The Toll-like receptors (TLR's-1-11) are one of the oldest pathways of the innate immune system. Modulation of down-stream signaling via the Toll leads to NFkB activation and pro-inflammatory cytokine production during pathogenesis. In general, the MyD88 dependent pathways involve a signaling relay comprising of TLRs-MyD88-IRAK 1/4-TRAF/TB1-Ikk-IkB-NFkB. We have also shown that LRRFIP2, Flap-1 and Flii-h-1 are signal regulators of the MyD88 dependent signaling pathways. However, these studies have not looked at how up-stream phosphorylation is involved in modulating the down-stream signaling.

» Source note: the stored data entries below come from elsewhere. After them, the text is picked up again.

(* ===== verification/Encoding.v ===== *)
(** * Packages [encoding/base64] and [encoding/hex]

    The encoders and the decoder the program calls:
    [base64.StdEncoding] (crypto/aesgcm.go, config/config.go),
    [base64.RawURLEncoding] (link tokens and API keys) and
    [hex.EncodeToString] (API key hashes).  Byte strings are [string]s. *)

From Stdlib Require Import Ascii.
From Stdlib Require String.
From S2P Require Import Prelude GoStrings.

Definition alphabet_std : list ascii :=
  bytes "ABCDEFGHIJKLMNOPQRSTUVWXYZabcdefghijklmnopqrstuvwxyz0123456789+/".

Definition alphabet_url : list ascii :=
  bytes "ABCDEFGHIJKLMNOPQRSTUVWXYZabcdefghijklmnopqrstuvwxyz0123456789-_".

Definition pad_char : ascii := "=".

(** [enc.encode[i & 0x3F]] *)
Definition enc_char (alphabet : list ascii) (i : N) : ascii :=
  default "A"%char (alphabet !! N.to_nat (i mod 64)%N).

(** [enc.decodeMap[c]]; [None] is 0xFF. *)
Fixpoint index_of (c : ascii) (alphabet : list ascii) : option N :=
  match alphabet with
  | [] => None
  | d :: l => if decide (c = d) then Some 0%N else N.succ <$> index_of c l
  end.

(** The three bytes of a quantum as one number:
    [uint(src[0])<<16 | uint(src[1])<<8 | uint(src[2])]. *)
Definition pack3 (a b c : N) : N := (a * 65536 + b * 256 + c)%N.

(** [Encoding.Encode]; [pad] tells whether the encoding pads. *)
Fixpoint b64_encode (alphabet : list ascii) (pad : bool) (l : list ascii) : list ascii :=
  match l with
  | a :: b :: c :: l' =>
      let v := pack3 (N_of_ascii a) (N_of_ascii b) (N_of_ascii c) in
      enc_char alphabet (v / 262144) :: enc_char alphabet (v / 4096) ::
      enc_char alphabet (v / 64) :: enc_char alphabet v ::
      b64_encode alphabet pad l'
  | [a; b] =>
      let v := pack3 (N_of_ascii a) (N_of_ascii b) 0 in
      enc_char alphabet (v / 262144) :: enc_char alphabet (v / 4096) ::
      enc_char alphabet (v / 64) :: (if pad then [pad_char] else [])
  | [a] =>
      let v := pack3 (N_of_ascii a) 0 0 in
      enc_char alphabet (v / 262144) :: enc_char alphabet (v / 4096) ::
      (if pad then [pad_char; pad_char] else [])
  | [] => []
  end.

Definition unpack (v k : N) : ascii := ascii_of_N ((v / k) mod 256).

(** [Encoding.decodeQuantum] over the input without its line breaks, for an
    encoding with padding; bits left over in the last quantum are ignored (the
    encodings are not [Strict()]). *)
Fixpoint b64_decode_quanta (alphabet : list ascii) (l : list ascii) : option (list ascii) :=
  match l with
  | [] => Some []
  | c0 :: c1 :: c2 :: c3 :: l' =>
      match index_of c0 alphabet, index_of c1 alphabet with
      | Some i0, Some i1 =>
          match index_of c2 alphabet with
          | Some i2 =>
              match index_of c3 alphabet with
              | Some i3 =>
                  let v := (i0 * 262144 + i1 * 4096 + i2 * 64 + i3)%N in
                  app [unpack v 65536; unpack v 256; unpack v 1]
                    <$> b64_decode_quanta alphabet l'
              | None =>
                  if decide (c3 = pad_char ∧ l' = []) then
                    let v := (i0 * 262144 + i1 * 4096 + i2 * 64)%N in
                    Some [unpack v 65536; unpack v 256]
                  else None
              end
          | None =>
              if decide (c2 = pad_char ∧ c3 = pad_char ∧ l' = []) then
                let v := (i0 * 262144 + i1 * 4096)%N in
                Some [unpack v 65536]
              else None
          end
      | _, _ => None
      end
  | _ => None
  end.

Definition not_newline (c : ascii) : Prop := c ≠ "010"%char ∧ c ≠ "013"%char.

#[export] Instance not_newline_dec c : Decision (not_newline c) := _.

(** [base64.StdEncoding.EncodeToString] *)
Definition StdEncoding_EncodeToString (src : string) : string :=
  of_bytes (b64_encode alphabet_std true (bytes src)).

(** [base64.StdEncoding.DecodeString]; [None] is a CorruptInputError. *)
Definition StdEncoding_DecodeString (s : string) : option string :=
  of_bytes <$> b64_decode_quanta alphabet_std (filter not_newline (bytes s)).

(** [base64.RawURLEncoding.EncodeToString] *)
Definition RawURLEncoding_EncodeToString (src : string) : string :=
  of_bytes (b64_encode alphabet_url false (bytes src)).

Definition hex_digits : list ascii := bytes "0123456789abcdef".

Definition hex_digit (n : N) : ascii := default "0"%char (hex_digits !! N.to_nat (n mod 16)%N).

(** [hex.EncodeToString] *)
Definition hex_EncodeToString (src : string) : string :=
  of_bytes (bytes src ≫= λ c, [hex_digit (N_of_ascii c / 16); hex_digit (N_of_ascii c)]).

(** ** Lemmas *)

Lemma ascii_bound c : (N_of_ascii c < 256)%N.
Proof. by apply N_ascii_bounded. Qed.

(** The 64 values of a 6-bit digit, for checks by evaluation. *)
Lemma six_bits (P : N → Prop) :
  Forall (λ n, P (N.of_nat n)) (seq 0 64) → ∀ i, (i < 64)%N → P i.
Proof.
  intros H i Hi. rewrite Forall_forall in H.
  rewrite <-(N2Nat.id i). apply H, elem_of_seq. lia.
Qed.

Lemma index_enc_char i : (i < 64)%N → index_of (enc_char alphabet_std i) alphabet_std = Some i.
Proof. revert i. apply six_bits. by repeat (constructor; [vm_compute; reflexivity|]). Qed.

Lemma enc_char_mod al i : enc_char al (i mod 64) = enc_char al i.
Proof. unfold enc_char. by rewrite N.Div0.mod_mod. Qed.

Lemma enc_char_elem (al : list ascii) i : length al = 64%nat → enc_char al i ∈ al.
Proof.
  intros Hl. unfold enc_char.
  assert (i mod 64 < 64)%N by (by apply N.mod_lt).
  destruct (lookup_lt_is_Some_2 al (N.to_nat (i mod 64))) as [c Hc]; [lia|].
  rewrite Hc. by eapply list_elem_of_lookup_2.
Qed.

Lemma index_enc i : index_of (enc_char alphabet_std i) alphabet_std = Some (i mod 64)%N.
Proof. rewrite <-enc_char_mod. apply index_enc_char. by apply N.mod_lt. Qed.

Lemma index_pad : index_of pad_char alphabet_std = None.
Proof. reflexivity. Qed.

(** Splitting 24 bits in four 6-bit digits and putting them back together. *)
Lemma digits_pack v :
  (v < 16777216)%N →
  (((v / 262144) mod 64) * 262144 + ((v / 4096) mod 64) * 4096
   + ((v / 64) mod 64) * 64 + v mod 64 = v)%N.
Proof. intros H. zify. Z.to_euclidean_division_equations. lia. Qed.

Lemma unpack_pack3 a b c :
  (a < 256)%N → (b < 256)%N → (c < 256)%N →
  unpack (pack3 a b c) 65536 = ascii_of_N a ∧
  unpack (pack3 a b c) 256 = ascii_of_N b ∧
  unpack (pack3 a b c) 1 = ascii_of_N c.
Proof.
  intros. unfold unpack, pack3. repeat split; f_equal;
    zify; Z.to_euclidean_division_equations; lia.
Qed.

Lemma pack3_bound a b c :
  (a < 256)%N → (b < 256)%N → (c < 256)%N → (pack3 a b c < 16777216)%N.
Proof. unfold pack3. lia. Qed.

(** Induction on a byte list three bytes at a time, as the encoder walks it. *)
Lemma list_ind3 {A} (P : list A → Prop) :
  P [] → (∀ a, P [a]) → (∀ a b, P [a; b]) →
  (∀ a b c l, P l → P (a :: b :: c :: l)) → ∀ l, P l.
Proof.
  intros H0 H1 H2 H3. fix IH 1. intros [|a [|b [|c l]]]; [done|auto|auto|].
  apply H3, IH.
Qed.

Lemma b64_decode_encode l :
  b64_decode_quanta alphabet_std (b64_encode alphabet_std true l) = Some l.
Proof.
  induction l as [|a|a b|a b c l IH] using list_ind3; [done|..];
    try pose proof (ascii_bound a); try pose proof (ascii_bound b);
    try pose proof (ascii_bound c).
  - cbn [b64_encode b64_decode_quanta]. rewrite !index_enc, index_pad, decide_True by done.
    pose proof (unpack_pack3 (N_of_ascii a) 0 0) as [U _]; [lia..|].
    set (v := pack3 _ _ _) in *. do 2 f_equal. rewrite ascii_N_embedding in U.
    rewrite <-U. unfold unpack. do 2 f_equal. subst v. unfold pack3.
    zify; Z.to_euclidean_division_equations; lia.
  - cbn [b64_encode b64_decode_quanta]. rewrite !index_enc, index_pad, decide_True by done.
    pose proof (unpack_pack3 (N_of_ascii a) (N_of_ascii b) 0) as (U1 & U2 & _); [lia..|].
    rewrite !ascii_N_embedding in U1, U2.
    pose proof (digits_pack (pack3 (N_of_ascii a) (N_of_ascii b) 0)) as D.
    pose proof (pack3_bound (N_of_ascii a) (N_of_ascii b) 0).
    assert (pack3 (N_of_ascii a) (N_of_ascii b) 0 mod 64 = 0)%N as Hz.
    { unfold pack3. zify; Z.to_euclidean_division_equations; lia. }
    rewrite Hz, N.add_0_r in D. rewrite D by lia. by rewrite U1, U2.
  - cbn [b64_encode b64_decode_quanta]. rewrite !index_enc, IH.
    pose proof (unpack_pack3 (N_of_ascii a) (N_of_ascii b) (N_of_ascii c)) as (U1 & U2 & U3);
      [done..|]. rewrite !ascii_N_embedding in U1, U2, U3.
    rewrite digits_pack by (by apply pack3_bound). by rewrite U1, U2, U3.
Qed.

(** Every byte the encoder writes is in its alphabet or is padding. *)
Lemma b64_encode_elem al pad l c :
  length al = 64%nat → c ∈ b64_encode al pad l → c ∈ al ∨ (pad = true ∧ c = pad_char).
Proof.
  intros Hl. induction l as [|a|a b|a b d l IH] using list_ind3; cbn [b64_encode].
  - by intros ?%not_elem_of_nil.
  - destruct pad; rewrite !elem_of_cons, ?elem_of_nil; naive_solver eauto using enc_char_elem.
  - destruct pad; rewrite !elem_of_cons, ?elem_of_nil; naive_solver eauto using enc_char_elem.
  - rewrite !elem_of_cons. naive_solver eauto using enc_char_elem.
Qed.

Lemma b64_encode_raw_length al l k :
  length l = (3 * k)%nat → length (b64_encode al false l) = (4 * k)%nat.
Proof.
  revert k. induction l as [|a|a b|a b c l IH] using list_ind3; intros k Hk;
    cbn [b64_encode length] in *; try lia.
  rewrite (IH (k - 1)%nat); lia.
Qed.

Lemma b64_raw_length al l : length (b64_encode al false l) = ((4 * length l + 2) / 3)%nat.
Proof.
  induction l as [|a|a b|a b c l IH] using list_ind3; [done..|]. cbn [b64_encode length]. rewrite IH.
  pose proof (Nat.div_add (4 * length l + 2) 4 3). replace (4 * S (S (S (length l))) + 2)%nat
    with (4 * length l + 2 + 4 * 3)%nat by lia. lia.
Qed.

Lemma RawURLEncoding_raw_length s :
  String.length (RawURLEncoding_EncodeToString s) = ((4 * String.length s + 2) / 3)%nat.
Proof.
  unfold RawURLEncoding_EncodeToString. rewrite length_of_bytes, b64_raw_length. by rewrite length_bytes.
Qed.

Lemma alphabet_std_no_newline : Forall not_newline (pad_char :: alphabet_std).
Proof. by repeat constructor. Qed.

Lemma b64_std_no_newline l : Forall not_newline (b64_encode alphabet_std true l).
Proof.
  apply Forall_forall. intros c Hc.
  pose proof alphabet_std_no_newline as Hal. rewrite Forall_forall in Hal.
  apply Hal. apply b64_encode_elem in Hc as [?|[_ ->]]; [by right|left|done].
Qed.

(** Decoding what [StdEncoding] encoded gives the bytes back. *)
Lemma StdEncoding_roundtrip s :
  StdEncoding_DecodeString (StdEncoding_EncodeToString s) = Some s.
Proof.
  unfold StdEncoding_DecodeString, StdEncoding_EncodeToString.
  rewrite bytes_of_bytes, filter_all by apply b64_std_no_newline.
  rewrite b64_decode_encode. simpl. by rewrite of_bytes_bytes.
Qed.

Lemma StdEncoding_EncodeToString_inj s t :
  StdEncoding_EncodeToString s = StdEncoding_EncodeToString t → s = t.
Proof. intros H. apply (f_equal StdEncoding_DecodeString) in H. rewrite !StdEncoding_roundtrip in H. congruence. Qed.

(** A byte outside the URL-safe alphabet never occurs in a raw URL encoding. *)
Lemma RawURLEncoding_elem s c :
  c ∈ bytes (RawURLEncoding_EncodeToString s) → c ∈ alphabet_url.
Proof.
  unfold RawURLEncoding_EncodeToString. rewrite bytes_of_bytes. intros H.
  apply b64_encode_elem in H as [?|[? _]]; done.
Qed.

Lemma RawURLEncoding_length s k :
  String.length s = (3 * k)%nat →
  String.length (RawURLEncoding_EncodeToString s) = (4 * k)%nat.
Proof.
  intros H. unfold RawURLEncoding_EncodeToString. rewrite length_of_bytes.
  apply b64_encode_raw_length. by rewrite length_bytes.
Qed.

Lemma hex_length s : String.length (hex_EncodeToString s) = (2 * String.length s)%nat.
Proof.
  unfold hex_EncodeToString. rewrite length_of_bytes, <-length_bytes.
  induction (bytes s) as [|c l IH]; [done|]. cbn. rewrite IH. lia.
Qed.

#[export] Hint Rewrite StdEncoding_roundtrip hex_length : go_rw.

We reason that signaling occurs via phosphorylation events leading to proteinprotein interaction changes. Here we investigate MyD88 dependent differential expression of the phosphoproteome using SILAC dual-labeling approach: (K_(0)/R_(0), K_(6)/R_(6), K_(8)/R_(10)) to obtain quantitative information for every tryptic peptide during the course of LPS stimulation. Proteins were derived from a macrophage cell line RAW 264.7 that was subjected to non-stimulation, acute LPS stimulation time point 1 and LPS stimulation at time point 2. The proteins were derived by cell lysis, follwoed by IP using a MyD88-Flag tagged antibody (Fig la). The IP products were separated via SDS-PAGE. The gelbands were excised, trypsinized, enriched for phosphopeptides or SCX fractionated, FASP purified, microwave digested and subjected to nano-liquid chromatography/mass spectrometry on an Eksigent 2D/ETD enabled LTQ-Orbitrap Velos instrument. The data was searched using Mascot, Sequest, and Zcore search engines, phosphorylation was confidently localized using Ascore, and SILAC quantitation was performed using Mascot distiller (Fig 1b).